Se acabou o problema de ter que motivar time, dar feedback, lidar com coleguinhas tóxicos! Os agentes de IA eliminam tudo isto, mas também eliminam nossos trabalhos.
O que faremos? Nos apoiaremos nas "power skills" para sermos imprescindíveis? Será que os agentes também podem aprendê-las?
Acompanhe, Edson, Agilson e eu, Alessandra, em mais um bate papo existencial que começa com o fim do trabalho e acaba no Japão.
Principais temas:
1m- Agentes de IA e as demissões em massa
Vantagens do “time artificial”: não exige feedback, motivação ou recompensas.
Mas, afinal, qual é o papel do líder? Cuidar de pessoas leva tempo — mas essa não é justamente a sua principal função?
O líder é cobrado pela gestão ou pela produção?
Se ganha tempo com agentes de IA, esse tempo será usado para quê?
E mais: um agente pode ser líder?
8:40m- O agente como líder
As “power skills” podem ser aprendidas pela IA?
Falamos tanto de criatividade como diferencial — mas, na prática, estamos realmente sendo criativos no contexto atual?
E a tomada de decisão: pode ser totalmente delegada à inteligência artificial?
Como estamos lidando, no dia a dia, com esses novos “colegas” — os agentes de IA?
Criatividade exige tempo. Ainda estamos dispostos a investir nele?
18:30m- A noção de tempo
Economia de tempo e aceleração constante.
Tempo para fazer mais… mas fazer o quê? E para quê?
Da máquina de escrever ao smartphone, e agora à IA: o que fizemos com o tempo que ganhamos ao longo das décadas?
22:35m- Excedente de pessoas
Como recolocar a massa de profissionais que perderá seus empregos?
A velocidade de reposição exigirá medidas drásticas.
Se há excesso de pessoas sem poder de compra e, ao mesmo tempo, excesso de produção — a conta simplesmente não fecha.
Em um mundo de custo quase zero, o excesso de lucro ainda faz sentido?
28m- A dificuldade de imaginar o futuro
Somos parte do processo — e, por isso, enviesados. Não enxergamos todas as variáveis.
O consumo será diferente.
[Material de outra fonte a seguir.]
(** [azqr.RecommendationEngine.EvaluateRecommendations] and the scanner's
    [GetRecommendations], which are not among the sources of these
    scanners. *)
Variable EvaluateRecommendations :
  gmap string azqr.AzqrRecommendation -> target -> azqr.ScanContext ->
  Go (list azqr.ResultRow).
Variable GetRecommendations : gmap string azqr.AzqrRecommendation.

(** The loop of [list] / [listSignalR] / [listInstances]: [acc] is the slice
    appended to so far. *)
Fixpoint list_loop (pages : pager R) (acc : list R) : list R * option error :=
  match pages with
  | [] => (acc, None)
  | inr err :: _ => ([], Some err)
  | inl value :: pages' => list_loop pages' (acc ++ value)
  end.

Definition list_ (c : Scanner) (resourceGroupName : string)
    : list R * option error :=
  list_loop (Scanner_client c resourceGroupName) [].

(** The loop of [Scan]: [results] is the slice appended to so far. *)
Fixpoint Scan_loop (c : Scanner) (resourceGroupName : string)
    (scanContext : azqr.ScanContext) (resources : list R)
    (results : list azqr.AzqrServiceResult)
    : Go (list azqr.AzqrServiceResult) :=
  match resources with
  | [] => mret results
  | w :: resources' =>
      rr ← EvaluateRecommendations GetRecommendations (as_target w)
             scanContext;
      name ← deref (Name w);
      type ← deref (Type_ w);
      location ← deref (Location w);
      Scan_loop c resourceGroupName scanContext resources'
        (results ++
         [ {| azqr.AzqrServiceResult_SubscriptionID :=
                azqr.ScannerConfig_SubscriptionID (Scanner_config c);
              azqr.AzqrServiceResult_SubscriptionName :=
                azqr.ScannerConfig_SubscriptionName (Scanner_config c);
              azqr.AzqrServiceResult_ResourceGroup := resourceGroupName;
              azqr.AzqrServiceResult_ServiceName := name;
              azqr.AzqrServiceResult_Type := type;
              azqr.AzqrServiceResult_Location := location;
              azqr.AzqrServiceResult_Recommendations := rr |} ])
  end.

(** [Scan]: Go's pair of the results and the error; the nil slice returned
    with an error is the empty list.  The call of [LogResourceGroupScan] that
    opens the function only logs and is left out. *)
Definition Scan (c : Scanner) (resourceGroupName : string)
    (scanContext : azqr.ScanContext)
    : Go (list azqr.AzqrServiceResult * option error) :=
  match list_ c resourceGroupName with
  | (_, Some err) => mret ([], Some err)
  | (resources, None) =>
      results ← Scan_loop c resourceGroupName scanContext resources [];
      mret (results, None)
  end.

(** What [Scan] is to append for the resource [w]: a result stamped with the
    configured subscription, the resource group, the resource's own name, type
    and location, and carrying rows the engine returns for [w]. *)
Definition stamped (c : Scanner) (resourceGroupName : string)
    (scanContext : azqr.ScanContext) (w : R) (r : azqr.AzqrServiceResult)
    : Prop :=
  azqr.AzqrServiceResult_SubscriptionID r
  = azqr.ScannerConfig_SubscriptionID (Scanner_config c) /\
  azqr.AzqrServiceResult_SubscriptionName r
  = azqr.ScannerConfig_SubscriptionName (Scanner_config c) /\
  azqr.AzqrServiceResult_ResourceGroup r = resourceGroupName /\
  Name w = Some (azqr.AzqrServiceResult_ServiceName r) /\
  Type_ w = Some (azqr.AzqrServiceResult_Type r) /\
  Location w = Some (azqr.AzqrServiceResult_Location r) /\
  exists m0 m1,
    EvaluateRecommendations GetRecommendations (as_target w) scanContext m0
    = Returned (azqr.AzqrServiceResult_Recommendations r, m1).

End ResourceGroupScan.

End scan.

Module vmss.
Import armcompute.

Definition ResourceTypes : list string :=
  ["Microsoft.Compute/virtualMachineScaleSets"].

Definition Scan :=
  scan.Scan VirtualMachineScaleSet_Name VirtualMachineScaleSet_Type
    VirtualMachineScaleSet_Location VirtualMachineScaleSet_ptr.

End vmss.

Module sigr.
Import armsignalr.

Definition ResourceTypes : list string :=
  ["Microsoft.SignalRService/SignalR"].

Definition Scan :=
  scan.Scan ResourceInfo_Name ResourceInfo_Type ResourceInfo_Location
    ResourceInfo_ptr.

End sigr.

Module ci.
Import armcontainerinstance.

Definition ResourceTypes : list string :=
  ["Microsoft.ContainerInstance/containerGroups"].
Há excesso por um lado, mas os recursos continuam finitos.
É o fim do mundo — ou apenas o fim de um modelo?
Talvez seja preciso abstrair e imaginar outros cenários.
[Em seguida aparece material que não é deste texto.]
Lemma cache_wf_new (certPath : string) (cfg : option ProxyConfig) :
  cache_wf (NewProxyServer certPath cfg).
Proof.
  pose proof capacity_pos. unfold cache_wf; simpl.
  rewrite length_replicate, Nat.Div0.mod_0_l. lia.
Qed.

Lemma cache_wf_clear (ps : ProxyServer) :
  cache_wf ps -> cache_wf (ClearRequests ps).
Proof.
  pose proof capacity_pos. intros (Hlen & _). unfold cache_wf; simpl.
  rewrite Nat.Div0.mod_0_l. lia.
Qed.

Lemma cache_wf_add (r : RequestDetails) (ps : ProxyServer) :
  cache_wf ps -> cache_wf (addToCache r ps).
Proof.
  pose proof capacity_pos as Hm.
  intros (Hlen & Hcount & Hhead & Htail). unfold addToCache.
  destruct (Nat.ltb_spec (cacheCount ps) MaxCachedRequests) as [Hlt | Hge];
    unfold cache_wf; simpl; rewrite length_insert.
  - repeat split; [done | lia | done |].
    rewrite Htail, Nat.Div0.add_mod_idemp_l. f_equal. lia.
  - repeat split; [done | done | by apply Nat.mod_upper_bound; lia |].
    rewrite Htail, !Nat.Div0.add_mod_idemp_l. f_equal. lia.
Qed.

(** One append: the record goes to the end of the live sequence, and when
    the ring is full the oldest record, and only that one, leaves it. *)
Lemma live_add (r : RequestDetails) (ps : ProxyServer) :
  cache_wf ps ->
  live (addToCache r ps)
  = if (cacheCount ps <? MaxCachedRequests)%nat then live ps ++ [r]
    else drop 1 (live ps) ++ [r].
Proof.
  pose proof capacity_pos as Hm.
  intros (Hlen & Hcount & Hhead & Htail). unfold addToCache.
  assert (cacheTail ps < length (reqCache ps))%nat as Hin
    by (rewrite Htail, Hlen; apply Nat.mod_upper_bound; lia).
  destruct (Nat.ltb_spec (cacheCount ps) MaxCachedRequests) as [Hlt | Hge];
    unfold live; simpl.
  - rewrite Nat.add_1_r, seq_S, fmap_app. simpl. f_equal.
    + apply list_fmap_ext. intros k i Hk. apply lookup_seq in Hk as [-> Hk].
      apply slot_insert_ne. rewrite Htail. intros Heq.
      apply mod_offset_inj in Heq; lia.
    + rewrite <- Htail. by rewrite slot_insert_eq.
  - assert (cacheCount ps = MaxCachedRequests) as Hfull by lia.
    assert (cacheTail ps = cacheHead ps) as Hth.
    { rewrite Htail, Hfull.
      rewrite <- (Nat.mul_1_l MaxCachedRequests) at 1.
      rewrite Nat.Div0.mod_add. apply Nat.mod_small. lia. }
    rewrite Hfull.
    assert (seq 0 MaxCachedRequests
            = seq 0 (MaxCachedRequests - 1) ++ [MaxCachedRequests - 1]%nat)
      as Hlast
      by (replace MaxCachedRequests with (S (MaxCachedRequests - 1)) at 1
            by lia; by rewrite seq_S).
    assert (seq 0 MaxCachedRequests = 0%nat :: seq 1 (MaxCachedRequests - 1))
      as Hfirst
      by (by replace MaxCachedRequests with (S (MaxCachedRequests - 1)) at 1
            by lia).
    rewrite Hlast at 1. rewrite Hfirst.
    rewrite fmap_cons, fmap_app. cbn [drop fmap list_fmap].
    rewrite <- fmap_S_seq, <- list_fmap_compose. f_equal.
    + apply list_fmap_ext. intros k i Hk. apply lookup_seq in Hk as [-> Hk].
      simpl. rewrite Nat.Div0.add_mod_idemp_l.
      replace (cacheHead ps + 1 + k)%nat with (cacheHead ps + S k)%nat by lia.
      apply slot_insert_ne. rewrite Hth.
      rewrite <- (Nat.mod_small (cacheHead ps) MaxCachedRequests) at 1 by lia.
      rewrite <- (Nat.add_0_r (cacheHead ps)) at 1.
      intros Heq. apply mod_offset_inj in Heq; lia.
    + f_equal. rewrite Nat.Div0.add_mod_idemp_l.
      replace (cacheHead ps + 1 + (MaxCachedRequests - 1))%nat
        with (cacheHead ps + 1 * MaxCachedRequests)%nat by lia.
      rewrite Nat.Div0.mod_add, Nat.mod_small by lia.
      rewrite <- Hth. by rewrite slot_insert_eq.
Qed.

Lemma keepLast_app {A} (m : nat) (a b : list A) :
  keepLast m (keepLast m a ++ b) = keepLast m (a ++ b).
Proof.
  unfold keepLast.
  rewrite <- (drop_app_le a b (length a - m)) by lia.
  rewrite drop_drop. f_equal. rewrite length_drop, !length_app. lia.
Qed.

Lemma live_add_keepLast (r : RequestDetails) (ps : ProxyServer) :
  cache_wf ps ->
  live (addToCache r ps) = keepLast MaxCachedRequests (live ps ++ [r]).
Proof.
  intros Hwf. rewrite live_add by done. destruct Hwf as (_ & Hcount & _).
  unfold keepLast. rewrite length_app, length_live. simpl.
  destruct (Nat.ltb_spec (cacheCount ps) MaxCachedRequests) as [Hlt | Hge].
  - by replace (cacheCount ps + 1 - MaxCachedRequests)%nat with 0%nat by lia.
  - replace (cacheCount ps + 1 - MaxCachedRequests)%nat with 1%nat by lia.
    pose proof capacity_pos.
    by rewrite drop_app_le by (rewrite length_live; lia).
Qed.

Lemma cache_wf_appendAll (l : list RequestDetails) (ps : ProxyServer) :
  cache_wf ps -> cache_wf (appendAll l ps).
Proof.
  revert ps. induction l as [|r l IH]; intros ps Hwf; [done |].
  apply IH. by apply cache_wf_add.
Qed.

Lemma live_appendAll (l : list RequestDetails) (ps : ProxyServer) :
  cache_wf ps ->
  live (appendAll l ps) = keepLast MaxCachedRequests (live ps ++ l).
Proof.
  revert ps. induction l as [|r l IH]; intros ps Hwf.
  - rewrite app_nil_r. unfold keepLast. rewrite length_live.
    destruct Hwf as (_ & Hcount & _).
    by replace (cacheCount ps - MaxCachedRequests)%nat with 0%nat by lia.
  - cbn [appendAll foldl]. fold (appendAll l (addToCache r ps)).
    rewrite IH by (by apply cache_wf_add).
    rewrite live_add_keepLast by done.
    by rewrite keepLast_app, <- app_assoc.
Qed.

Lemma reverse_keepLast {A} (m : nat) (l : list A) :
  reverse (keepLast m l) = take m (reverse l).
Proof.
  unfold keepLast. rewrite reverse_drop.
  destruct (Nat.le_gt_cases (length l) m) as [Hle | Hgt].
  - rewrite !take_ge; [done | rewrite length_reverse; lia ..].
  - f_equal. lia.
Qed.

(** The snapshot after a run of appends: the appended records, newest
    first, then the older snapshot, cut at the capacity. *)
Lemma GetRequests_appendAll (l : list RequestDetails) (ps : ProxyServer) :
  cache_wf ps ->
  GetRequests (appendAll l ps)
  = take MaxCachedRequests (reverse l ++ GetRequests ps).
Proof.
  intros Hwf.
  by rewrite !GetRequests_live, live_appendAll, reverse_keepLast, reverse_app.
Qed.

(** *** Update by id *)

Lemma updateLoop_spec (d : RequestDetails) (head n a : nat)
    (cache : list RequestDetails) :
  length cache = MaxCachedRequests ->
  (a + n <= MaxCachedRequests)%nat ->
  let cache' := updateLoop d head (seq a n) cache in
  let at_ c i := slot c ((head + i) mod MaxCachedRequests)%nat in
  length cache' = MaxCachedRequests
  /\ (forall j, (j < MaxCachedRequests)%nat -> (j < a \/ a + n <= j)%nat ->
        at_ cache' j = at_ cache j)
  /\ at_ cache' <$> seq a n = replaceFirst d (at_ cache <$> seq a n).
Proof.
  pose proof capacity_pos as Hm.
  revert a. induction n as [|n IH]; intros a Hlen Hbound; [done |].
  cbn [seq updateLoop fmap list_fmap replaceFirst]. cbv zeta.
  destruct (ID (slot cache ((head + a) mod MaxCachedRequests)) =? ID d)
    eqn:Hid.
  - rewrite length_insert. split; [done |]. split.
    + intros j Hj Hout. apply slot_insert_ne.
      intros Heq. apply mod_offset_inj in Heq; lia.
    + f_equal.
      * apply slot_insert_eq. rewrite Hlen. apply Nat.mod_upper_bound. lia.
      * apply list_fmap_ext. intros k i Hk. apply lookup_seq in Hk as [-> Hk].
        apply slot_insert_ne. intros Heq. apply mod_offset_inj in Heq; lia.
  - destruct (IH (S a) Hlen ltac:(lia)) as (Hlen' & Hout & Hin).
    split; [done |]. split.
    + intros j Hj Hj'. apply Hout; lia.
    + f_equal; [apply Hout; lia | done].
Qed.

Lemma cache_wf_update (d : RequestDetails) (ps : ProxyServer) :
  cache_wf ps -> cache_wf (updateInCache d ps).
Proof.
  intros (Hlen & Hcount & Hhead & Htail). unfold cache_wf; simpl.
  by destruct (updateLoop_spec d (cacheHead ps) (cacheCount ps) 0 (reqCache ps)
                 Hlen Hcount) as (-> & _).
Qed.

Lemma live_update (d : RequestDetails) (ps : ProxyServer) :
  cache_wf ps -> live (updateInCache d ps) = replaceFirst d (live ps).
Proof.
  intros (Hlen & Hcount & Hhead & Htail).
  by destruct (updateLoop_spec d (cacheHead ps) (cacheCount ps) 0 (reqCache ps)
                 Hlen Hcount) as (_ & _ & Hin).
Qed.

(** With ids that occur once, replacing the first record with the id is
    replacing every record with the id. *)
Lemma replaceFirst_unique (d : RequestDetails) (l : list RequestDetails) :
  NoDup (ID <$> l) -> ID d ∉ ID <$> l -> replaceFirst d l = l.
Proof.
  induction l as [|r l IH]; intros Hnd Hnotin; [done |].
  cbn [replaceFirst]. rewrite fmap_cons in Hnd, Hnotin.
  apply NoDup_cons in Hnd as [_ Hnd]. apply not_elem_of_cons in Hnotin as [Hne ?].
  destruct (Z.eqb_spec (ID r) (ID d)) as [Heq | _]; [congruence |].
  f_equal. by apply IH.
Qed.

Lemma replaceById_absent (d : RequestDetails) (l : list RequestDetails) :
  ID d ∉ ID <$> l -> replaceById d <$> l = l.
Proof.
  induction l as [|r l IH]; intros Hnotin; [done |].
  rewrite fmap_cons in *. apply not_elem_of_cons in Hnotin as [Hne ?].
  unfold replaceById at 1.
  destruct (Z.eqb_spec (ID r) (ID d)) as [Heq | _]; [congruence |].
  f_equal. by apply IH.
Qed.

Lemma replaceFirst_NoDup (d : RequestDetails) (l : list RequestDetails) :
  NoDup (ID <$> l) -> replaceFirst d l = replaceById d <$> l.
Proof.
  induction l as [|r l IH]; intros Hnd; [done |].
  rewrite fmap_cons in Hnd. apply NoDup_cons in Hnd as [Hr Hnd].
  cbn [replaceFirst]. rewrite fmap_cons. unfold replaceById at 1.
  destruct (Z.eqb_spec (ID r) (ID d)) as [Heq | Hne].
  - f_equal. symmetry. apply replaceById_absent. by rewrite <- Heq.
  - f_equal. by apply IH.
Qed.

Lemma GetRequests_update (d : RequestDetails) (ps : ProxyServer) :
  cache_wf ps ->
  NoDup (ID <$> GetRequests ps) ->
  GetRequests (updateInCache d ps) = replaceById d <$> GetRequests ps.
Proof.
  intros Hwf Hnd. rewrite !GetRequests_live in *.
  rewrite fmap_reverse, reverse_Permutation in Hnd.
  rewrite live_update by done.
  by rewrite replaceFirst_NoDup, fmap_reverse.
Qed.

End Ring.

(** ** Emission: store and batches *)

Section Emit.
Import Models Proxy.

#[local] Opaque BatchSize.

Lemma sameCache_GetRequests (a b : ProxyServer) :
  sameCache a b -> GetRequests a = GetRequests b.
Proof. intros (Hc & Hh & _ & Hn). unfold GetRequests. by rewrite Hc, Hh, Hn. Qed.

Lemma sameCache_wf (a b : ProxyServer) :
  sameCache a b -> cache_wf b -> cache_wf a.
Proof. intros (Hc & Hh & Ht & Hn). unfold cache_wf. by rewrite Hc, Hh, Ht, Hn. Qed.

Lemma sameCache_afterBatch (ps : ProxyServer) (reqs resps : list RequestDetails)
    (timer : bool) :
  let ps' := setBatches ps reqs resps timer in
  sameCache (if (BatchSize <=? length (respBatch ps'))%nat
             then flushBatches ps' else (scheduleBatchFlush ps', None)).1 ps
  /\ sameCache (if (BatchSize <=? length (reqBatch ps'))%nat
                then flushBatches ps' else (scheduleBatchFlush ps', None)).1 ps.
Proof.
  simpl. unfold scheduleBatchFlush.
  split; destruct (BatchSize <=? _)%nat; simpl; try done;
    by destruct timer.
Qed.

Lemma emitResponse_cache (d : RequestDetails) (ps : ProxyServer) :
  Method d <> "CONNECT"%string ->
  sameCache (emitResponse d ps).1 (updateInCache d ps).
Proof.
  intros Hm. unfold emitResponse.
  destruct (String.eqb_spec (Method d) "CONNECT") as [? | _]; [done |].
  apply (sameCache_afterBatch (updateInCache d ps)).
Qed.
E se caminharmos para um mundo mais artístico? Um mundo de criadores?
37m 40s- Pensando o oposto
E se o mundo ideal fosse feito de “férias eternas”? Artes para todos.
Mas pessoas felizes deixam de questionar?
Quem definiria as regras desse mundo ideal? Ele é sequer possível?
“O homem é o lobo do homem.” Sozinhos, não chegamos longe — mas e as nossas comunidades?
Sem confiança, existe coletivo?
50m- O robô é melhor do que nós?
Somos um vírus?
A criatura pode se voltar contra o criador?
O que a IA “pensaria” sobre nós?
Somos desiguais dentro da nossa própria igualdade.
Uma versão moderna do comunismo seria viável?
E o medo da China — é racional ou projeção?
1h 1m- Comunidade, valores e tempo
Comunidades estruturadas em castas geram insatisfação.
A cobiça humana exige um “reset” de valores?
Talvez o uso consciente da criatividade seja o caminho para repensar o futuro.
E, inevitavelmente, voltamos à questão do tempo.
1h 7m- A responsabilidade sobre o tempo
Estar ocupado nos protege do vazio — mas também nos desgasta.
Como fazer uma escolha mais inteligente sobre o uso do nosso tempo?
1h 17m- Conexão em um novo mundo
Onde fica a conexão em meio a tudo isso?
Ela muda de geração para geração?
A conexão física está sendo substituída — mas por quê, exatamente?
Os gadgets são apenas ferramentas ou também fontes de vínculo?
E se o futuro já estiver acontecendo — como no Japão?